The stock of Desktop Metal (NYSE:DM) dropped as much as 12% in early trading this morning after the 3D-printing company reported first-quarter financial results last night. But the stock quickly recovered most of its losses and was down only 5.7% as of 10 a.m. EDT on Tuesday.
Analysts had forecast a money-losing first quarter for Desktop Metal, with $0.12 per share in losses on sales of $9.4 million. The actual results were mixed: a loss of $0.25 per share, on booked sales of $11.3 million.
In fact, Desktop's sales surged 35% sequentially from the prior quarter, and more than tripled year over year when compared to first-quarter 2020 results. Although losses grew as well (worsening from $0.14 in the year-ago quarter), that seems to have been more a consequence of the company's IPO driving up general and administrative costs, and the noncash negative change in fair value of warrant liability also associated with the IPO.
As for how the business itself is performing, Desktop Metals said it attracted more customers in the first quarter of 2021 than in all of 2020, which CEO Ric Fulop said illustrates "strong organic momentum." In that vein, Desktop Metal reiterated its guidance for over $100 million in revenue this year, accelerating toward an annual revenue run-rate of $160 million.

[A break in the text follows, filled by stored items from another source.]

(** X16: in every state the server can reach, [result] answers a failed
    task with 500 and the error prefix followed by the recorded reason, and
    shows a page for no identifier at all: for one that is not registered
    (the waiting page) and for a task that is processing or done (the
    result page) the rendering raises [TemplateNotFound] for the parent
    "base.html" that both templates extend, so these requests end in 500
    as well. *)
Theorem result_page_by_entry (w : world) (sv : server) (task_id : pystr) :
  reachable w sv ->
  match registry sv !! task_id with
  | None =>
      result_route task_id (registry sv) = Raise (TemplateNotFound (cps "base.html"))
  | Some e =>
      (exists msg, e = mkEntry (cps "failed") None (Some msg)
                   /\ result_route task_id (registry sv)
                      = Value (Text (error_prefix ++ msg) 500))
      \/ ((status e = cps "processing" \/ status e = cps "done")
          /\ result_route task_id (registry sv)
             = Raise (TemplateNotFound (cps "base.html")))
  end.
Proof.
  intros Hreach. destruct (reachable_invariant w sv Hreach) as (Hok & _ & _).
  unfold result_route. destruct (registry sv !! task_id) as [e|] eqn:E; [|done].
  destruct (Hok _ _ E) as [->|[(path & ->)|(msg & ->)]]; cbn [status].
  - right. split; [by left|]. by rewrite decide_False by discriminate.
  - right. split; [by right|]. by rewrite decide_False by discriminate.
  - left. exists msg. split; [done|]. by rewrite decide_True by done.
Qed.

Lemma result_page_by_entry_witness :
  result_route (str_of_Z 1700000001) (registry one_submission)
  = Raise (TemplateNotFound (cps "base.html")).
Proof.
  pose proof (result_page_by_entry demo_world one_submission (str_of_Z 1700000001)
                (one_submission_reachable demo_world)) as H.
  cbn [registry one_submission] in H.
  rewrite lookup_insert_ne, lookup_empty in H by discriminate.
  exact H.
Defined.

(** X17: the life of a task. A submission that starts a thread redirects
    to the result route of the new identifier, which is registered at once:
    the route takes the branch of the result template (not of the waiting
    page), whose rendering raises [TemplateNotFound] for "base.html", and
    no file can be downloaded yet. When the thread ends, no other entry of
    the registry has changed; if the export returned a path the task is
    done, the download sends that file when it exists, and the result route
    still raises for the missing parent; if the export raised, the task is
    failed, the result route answers 500 with the text of the exception
    and the download stays "File not ready". *)
Theorem life_of_a_task (w : world) (path_exists : pystr -> bool)
    (field : option pystr) (now : float) (st st' : store) (r : response)
    (t : thread) :
  index (POST field) now st = Value (r, st', Some t) ->
  let task_id := th_task_id t in
  let st'' := run_in_thread w (th_terms t) task_id st' in
  r = Redirect (cps "/result/" ++ task_id) (cps "info")
  /\ st' !! task_id = Some (mkEntry (cps "processing") None None)
  /\ result_route task_id st' = Raise (TemplateNotFound (cps "base.html"))
  /\ api_download path_exists task_id st' = Text (cps "File not ready") 202
  /\ (forall other, other <> task_id -> st'' !! other = st !! other)
  /\ match save_excel w (build_report w (th_terms t)) with
     | Value path =>
         st'' !! task_id = Some (mkEntry (cps "done") (Some path) None)
         /\ result_route task_id st'' = Raise (TemplateNotFound (cps "base.html"))
         /\ api_download path_exists task_id st''
            = if bool_decide (path ≠ []) && path_exists path
              then SendFile path else Text (cps "File not ready") 202
     | Raise e =>
         st'' !! task_id = Some (mkEntry (cps "failed") None (Some (str_exn e)))
         /\ result_route task_id st'' = Value (Text (error_prefix ++ str_exn e) 500)
         /\ api_download path_exists task_id st'' = Text (cps "File not ready") 202
     end.
Proof.
  intros Hidx.
  assert (Hr : r = Redirect (cps "/result/" ++ th_task_id t) (cps "info")).
  { unfold index in Hidx. destruct (strip (default [] field)); [discriminate|].
    destruct (py_int now); cbn [mbind result_bind] in Hidx; [|discriminate].
    by injection Hidx as <- <- <-. }
  apply index_post_started in Hidx as (n & _ & Hid & ->).
  cbv zeta. rewrite Hid in *.
  split; [done|]. split; [|split; [|split; [|split]]].
  - apply lookup_insert_eq.
  - unfold result_route. rewrite lookup_insert_eq.
    by rewrite decide_False by discriminate.
  - unfold api_download. by rewrite lookup_insert_eq.
  - intros other Hother. unfold run_in_thread.
    assert (Hne : str_of_Z n ≠ other) by congruence.
    destruct (search w (th_terms t) (str_of_Z n));
      by rewrite !lookup_insert_ne by done.
  - unfold run_in_thread, search, result_route, api_download.
    destruct (save_excel w (build_report w (th_terms t))) as [path|e];
      rewrite !lookup_insert_eq; cbn [status excel_path reason_text reason].
    + by rewrite decide_False by discriminate.
    + by rewrite decide_True by done.
Qed.

Lemma life_of_a_task_witness :
  result_route (str_of_Z 1700000000) (registry one_submission)
  = Raise (TemplateNotFound (cps "base.html")).
Proof.
  refine (proj1 (proj2 (proj2 (life_of_a_task demo_world (fun _ => true)
    (Some (cps "laptop")) quarter_past ∅ (registry one_submission)
    (Redirect (cps "/result/" ++ str_of_Z 1700000000) (cps "info"))
    (mkThread [cps "laptop"] (str_of_Z 1700000000)) _)))).
  reflexivity.
Defined.
(** * WebsiteScore: the scoring engine and its request handler

    A shallow embedding of the three analyzers of the WebsiteScore server
    ([WebsiteQualityAnalyzer], [TrustSecurityAnalyzer], [PageSpeedAnalyzer])
    and of the [POST /api/analyze] route that combines them, with the
    certificate inspection of the Security analyzer and the two pieces of the
    client that touch a score or a URL.

    Conventions of the embedding.
    - A JavaScript string is a [string] of 8-bit code units.  The white
      space of [trim] and of the [\s] class is what it is among these: TAB to
      CR, the space and the no-break space (code 160).  [toLowerCase] acts on
      the letters A to Z; every text that the source looks for in a
      lower-cased string is ASCII.
    - Counts ([.length]) are [nat] or [Z]; check scores are [Z].
    - Inside the analyzers a JavaScript number that results from a division
      or from a product with a decimal constant is an exact rational ([Q]) and
      [Math.round] is [js_round].  Every division there has a non-zero
      denominator (a guarded count or a constant point total), and the
      rounding of doubles changes none of the results: the point totals 110,
      133, 103, 101 and 97 admit no tie; a ratio of counts times 3, 4, 5 or 8
      rounds alike in both arithmetics (at a tie, an odd multiple of 1/6,
      1/8, 1/10 or 1/16, the double product is the exact half-integer, and
      elsewhere a ratio over n is at least 1/(16 n) away from a tie); and
      the three load-time products meet their thresholds only at
      3000 ms and 5000 ms, where the double product is the exact one.  The
      load time is an integer number of milliseconds.
    - The weighted sum of the route does have ties that doubles break
      differently (0.35 * 90 is 31.499999999999996), so it is computed on
      binary64 numbers ([float]) and rounded by [round_double].
    - The response header object is a finite map from (lower-case) header
      names to values; a property read is a map lookup, [None] being
      [undefined].
    - [cheerio.load] and [new URL] are library code: the parsed document is a
      forest of [Node]s, the selector strings of the source are terms of
      [Selector], and the two library entry points are parameters of the
      constructors and of the route handler.  So is
      [Number.prototype.toFixed], which formats three display values.
      Attribute values are compared as cheerio 1.x compares them: without
      regard to letter case for the attributes that HTML declares
      case-insensitive ([type], [rel], [http-equiv], ...), as they are
      written for the others.
    - One selector is built at run time, [label[for="id"]] from the [id] of an
      input.  It is modelled as the test that [for] equals that [id], which
      is what cheerio reads when the [id] holds neither a double quote nor a
      backslash; for another [id] the string is a different selector, which
      cheerio may reject (the analyzer then raises, and the route answers
      500).  The model does not follow this: [labels_plain] says of a
      document that no such [id] is looked up, and the statements that need
      it assume it.
    - The optional [details] field of a check is display text that nothing
      reads back; the model keeps [name], [value], [score], [maxScore] and
      [status]. *)

From Stdlib Require Import Ascii String ZArith QArith Qround Lia.
From Stdlib Require Import PrimFloat FloatOps SpecFloat.
From stdpp Require Import base list strings gmap pretty.

Local Open Scope string_scope.
Local Open Scope Z_scope.

(** ** JavaScript strings *)

Module JsString.

Definition is_upper (c : ascii) : bool :=
  let n := nat_of_ascii c in (Nat.leb 65 n && Nat.leb n 90)%bool.

Definition is_lower (c : ascii) : bool :=
  let n := nat_of_ascii c in (Nat.leb 97 n && Nat.leb n 122)%bool.

Definition is_digit (c : ascii) : bool :=
  let n := nat_of_ascii c in (Nat.leb 48 n && Nat.leb n 57)%bool.

(** The [\s] class, which is also the white space of [trim], among the
    8-bit characters: TAB, LF, VT, FF, CR, the space and the no-break
    space. *)
Definition is_space (c : ascii) : bool :=
  let n := nat_of_ascii c in
  ((Nat.leb 9 n && Nat.leb n 13) || Nat.eqb n 32 || Nat.eqb n 160)%bool.

Definition lower_char (c : ascii) : ascii :=
  if is_upper c then ascii_of_nat (nat_of_ascii c + 32) else c.

Definition upper_char (c : ascii) : ascii :=
  if is_lower c then ascii_of_nat (nat_of_ascii c - 32) else c.

Fixpoint map_chars (f : ascii -> ascii) (s : string) : string :=
  match s with
  | EmptyString => EmptyString
  | String c s' => String (f c) (map_chars f s')
  end.

Definition toLowerCase : string -> string := map_chars lower_char.
Definition toUpperCase : string -> string := map_chars upper_char.

(** [s.startsWith(p)] *)
Fixpoint startsWith (s p : string) : bool :=
  match p, s with
  | EmptyString, _ => true
  | String _ _, EmptyString => false
  | String a p', String b s' => (Ascii.eqb a b && startsWith s' p')%bool
  end.

(** [s.includes(sub)] *)
Fixpoint includes (s sub : string) : bool :=
  (startsWith s sub ||
   match s with
   | EmptyString => false
   | String _ s' => includes s' sub
   end)%bool.

Fixpoint trimStart (s : string) : string :=
  match s with
  | String c s' => if is_space c then trimStart s' else s
  | EmptyString => EmptyString
  end.

Fixpoint trimEnd (s : string) : string :=
  match s with
  | EmptyString => EmptyString
  | String c s' =>
      match trimEnd s' with
      | EmptyString => if is_space c then EmptyString else String c EmptyString
      | t => String c t
      end
  end.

That's significantly more than the $95 million in sales that Wall Street had been projecting this year, and the $160 million run-rate coming out of 2021 appears to put the company more securely on track to hit the $187 million sales target the Street has set for it in 2022. So after initially panicking this morning over the size of Desktop Metal's first-quarter loss, investors taking a longer-term view appear to have moderated their selling as the day wore on.